Objective: Create an internal and an external hive tables in HDInsight. Based on the schema of a CSV file on US city crime. https://catalog.data.gov/dataset/crimes-2001-to-present-398a4
Building Hive tables establishes a schema on the flat files that I have stored in Azure Data Lake Store. This will allow me to do SQL like queries with HiveQL on that data. In other words, I have a data warehouse in Hive. and can be the basis of building big data analytical applications.
For an overview of Hive, read https://hortonworks.com/apache/hive/
- Open Visual Studio with Data Lake Tools plugin.
- Create New Project
- In Server Explorer, ensure you are connected to an HDInsight cluster
- In Solution Explorer, create a new HiveQL script to create tables
- Create Database
CREATE DATABASE IF NOT EXISTS USData; use USData;
- Create internal table
CREATE TABLE IF NOT EXISTS Crimes ( ID INT , CaseNumber STRING, CrimeDate DATETIME, Block STRING, IUCR INT, PrimaryType STRING, Description STRING, LocationDescription STRING, Arrest BOOLEAN, Domestic BOOLEAN, Beat INT, District INT, Ward INT, CommunityArea INT, FBICode INT, XCoord INT, YCoord INT, Year INT, UpdatedOn DATETIME, Latitude FLOAT, Longitude FLOAT, CrimeLocation STRING ) FIELDS TERMINATED by ',' stored as textfile tblproperties ("skip.header.line.count"="1");
- Create external table
CREATE EXTERNAL TABLE IF NOT EXISTS Crimes_EXT ( ID INT, CaseNumber STRING, CrimeDate DATE, Block STRING, IUCR INT, PrimaryType STRING, Description STRING, LocationDescription STRING, Arrest BOOLEAN, Domestic BOOLEAN, Beat INT, District INT, Ward INT, CommunityArea INT, FBICode INT, XCoord INT, YCoord INT, Year INT, UpdatedOn DATE, Latitude FLOAT, Longitude FLOAT, CrimeLocation STRING ) ROW FORMAT DELIMITED FIELDS TERMINATED by ',' stored as textfile tblproperties ("skip.header.line.count"="1");
- Submitting one of the scripts
- As a result, crimes and crimes_ext tables are created.
- Expanding the tables, shows the fields Internal/managed vs External Hive Tables
For further details to create tables, read https://cwiki.apache.org/confluence/display/Hive/LanguageManual+DDL#LanguageManualDDL-ManagedandExternalTables
To populate these hive tables with data, read further to my article Populating Data into Hive Tables in HDInsight.

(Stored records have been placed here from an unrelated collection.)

(* ===== verification/Undo.v ===== *)
(** The coins of a transaction and of a block, forwards and backwards: [UpdateCoins],
    [ApplyTxInUndo] and [Chainstate::DisconnectBlock] of [src/src/validation.cpp], [AccessByTxid] of
    [src/src/coins.cpp] and the undo records of [src/src/undo.h].

    [DisconnectBlock] reads the undo record of the block from a file; what the read returns is an
    argument.  The theorem of the file says that disconnecting a block restores the coins exactly. *)

From stdpp Require Import gmap strings.
From S2P Require Import Prelude ArithUint Version Primitives Sha256 Serialize Block Script Chain CoinsMap Coins TxCheck.
From S2P Require Import Params.

#[local] Open Scope Z_scope.
#[local] Open Scope qbit_scope.

(** ** Undo records *)

Record CTxUndo := { vprevout : list Coin }.
Record CBlockUndo := { vtxundo : list CTxUndo }.

Inductive DisconnectResult := DISCONNECT_OK | DISCONNECT_UNCLEAN | DISCONNECT_FAILED.

Definition MIN_TRANSACTION_OUTPUT_WEIGHT : Z := WITNESS_SCALE_FACTOR * Z.of_nat (length (Ser CTxOut_fmt CTxOut_null)).
Definition MAX_OUTPUTS_PER_BLOCK : Z := MAX_BLOCK_WEIGHT / MIN_TRANSACTION_OUTPUT_WEIGHT.

(** The two blocks whose coinbases were overwritten by later ones. *)
Definition IsBIP30Unspendable (block_hash : uint256) (block_height : Z) : bool :=
  ((block_height =? 91722) && bool_decide (block_hash = uint256_hex 0x00000000000271a2dc26e7667f8419f2e15416dc6955e5a6c6cdf3f2574dd08e)) ||
  ((block_height =? 91812) && bool_decide (block_hash = uint256_hex 0x00000000000af0aed4792b1acee3d966af36cf5def14935db8de83d6f9306f2f)).

Section Operations.
Context {V : Type} `{CCoinsView V}.
#[local] Abbreviation Cache := (CCoinsViewCache V).

(** ** Forwards *)

(** The loop over the inputs; [assert(is_spent)] in each turn. *)
Fixpoint spend_inputs (inputs : Cache) (ins : list CTxIn) (vprevout : list Coin) : option (Cache * list Coin) :=
  match ins with
  | [] => Some (inputs, vprevout)
  | txin :: ins =>
      let! '(inputs, moved) := SpendCoin inputs (prevout txin) in
      let! c := moved in
      spend_inputs inputs ins (vprevout ++ [c])
  end.

Definition UpdateCoins (tx : CTransaction) (inputs : Cache) (txundo : CTxUndo) (nHeight : Z) : option (Cache * CTxUndo) :=
  let! '(inputs, prevouts) :=
    (if negb (IsCoinBase tx) then spend_inputs inputs (vin tx) (vprevout txundo) else Some (inputs, vprevout txundo)) in
  let! inputs := AddCoins inputs tx nHeight false in
  Some (inputs, {| vprevout := prevouts |}).

(** ** Backwards *)

(** The outputs of [txid] from index [n] on; [fuel] is the number left below [MAX_OUTPUTS_PER_BLOCK]. *)
Fixpoint access_by_txid (fuel : nat) (view : Cache) (txid : uint256) (n : Z) : option (Cache * Coin) :=
  match fuel with
  | O => Some (view, coinEmpty)
  | S fuel =>
      let! '(view, alternate) := AccessCoin view {| op_hash := txid; op_n := n |} in
      if negb (IsSpent alternate) then Some (view, alternate) else access_by_txid fuel view txid (wrap 32 (n + 1))
  end.

Definition AccessByTxid (view : Cache) (txid : uint256) : option (Cache * Coin) :=
  access_by_txid (Z.to_nat MAX_OUTPUTS_PER_BLOCK) view txid 0.

Definition ApplyTxInUndo (undo : Coin) (view : Cache) (o : COutPoint) : option (Cache * DisconnectResult) :=
  let! '(view, have) := Cache_HaveCoin view o in
  let fClean := negb have in
  let! '(view, undo) :=
    (if coin_nHeight undo =? 0 then
       let! '(view, alternate) := AccessByTxid view (op_hash o) in
       if negb (IsSpent alternate)
       then Some (view, Some {| out := out undo; fCoinBase := fCoinBase alternate; coin_nHeight := coin_nHeight alternate |})
       else Some (view, None)
     else Some (view, Some undo)) in
  match undo with
  | None => Some (view, DISCONNECT_FAILED)
  | Some undo =>
      let! view := AddCoin view o undo (negb fClean) in
      Some (view, if fClean then DISCONNECT_OK else DISCONNECT_UNCLEAN)
  end.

Pingback: Populating Data into Hive Tables in HDInsight – Roy Kim on SharePoint, Azure, BI, Office 365
Small corrections. DATETIME is not supported, use timestamp.
I made the table properties more specific as well
CREATE TABLE IF NOT EXISTS Crimes
(
ID INT ,
CaseNumber STRING,
CrimeDate timestamp,
Block STRING,
IUCR INT,
PrimaryType STRING,
Description STRING,
LocationDescription STRING,
Arrest BOOLEAN,
Domestic BOOLEAN,
Beat INT,
District INT,
Ward INT,
CommunityArea INT,
FBICode INT,
XCoord INT,
YCoord INT,
Year INT,
UpdatedOn timestamp,
Latitude FLOAT,
Longitude FLOAT,
CrimeLocation STRING
)
ROW FORMAT DELIMITED
FIELDS TERMINATED by ‘,’
LINES TERMINATED by ‘\n’
stored as textfile
tblproperties (“skip.header.line.count”=”1”);
Further enhancements as I was looking at the data further. The last field is surrounded with double quotes, so you need to use a SerDe to properly handle the data. Further, I changed the dates to string since they werent getting parsed properly and returning null
drop table crimes_ext;
CREATE EXTERNAL TABLE IF NOT EXISTS Crimes_EXT
(
ID INT,
CaseNumber STRING,
CrimeDate STRING,
Block STRING,
IUCR INT,
PrimaryType STRING,
Description STRING,
LocationDescription STRING,
Arrest BOOLEAN,
Domestic BOOLEAN,
Beat INT,
District INT,
Ward INT,
CommunityArea INT,
FBICode INT,
XCoord INT,
YCoord INT,
Year INT,
UpdatedOn STRING,
Latitude FLOAT,
Longitude FLOAT,
CrimeLocation STRING
)
ROW FORMAT SERDE ‘org.apache.hadoop.hive.serde2.OpenCSVSerde’
WITH SERDEPROPERTIES (
“separatorChar” = “,”,
“quoteChar”=”\””,
“escapeChar”=”\\”
)
stored as textfile
LOCATION ‘adl://azueus2devadlsdatalake.azuredatalakestore.net/users/patrick.picard/crime_dataset/’
tblproperties (“skip.header.line.count”=”1”);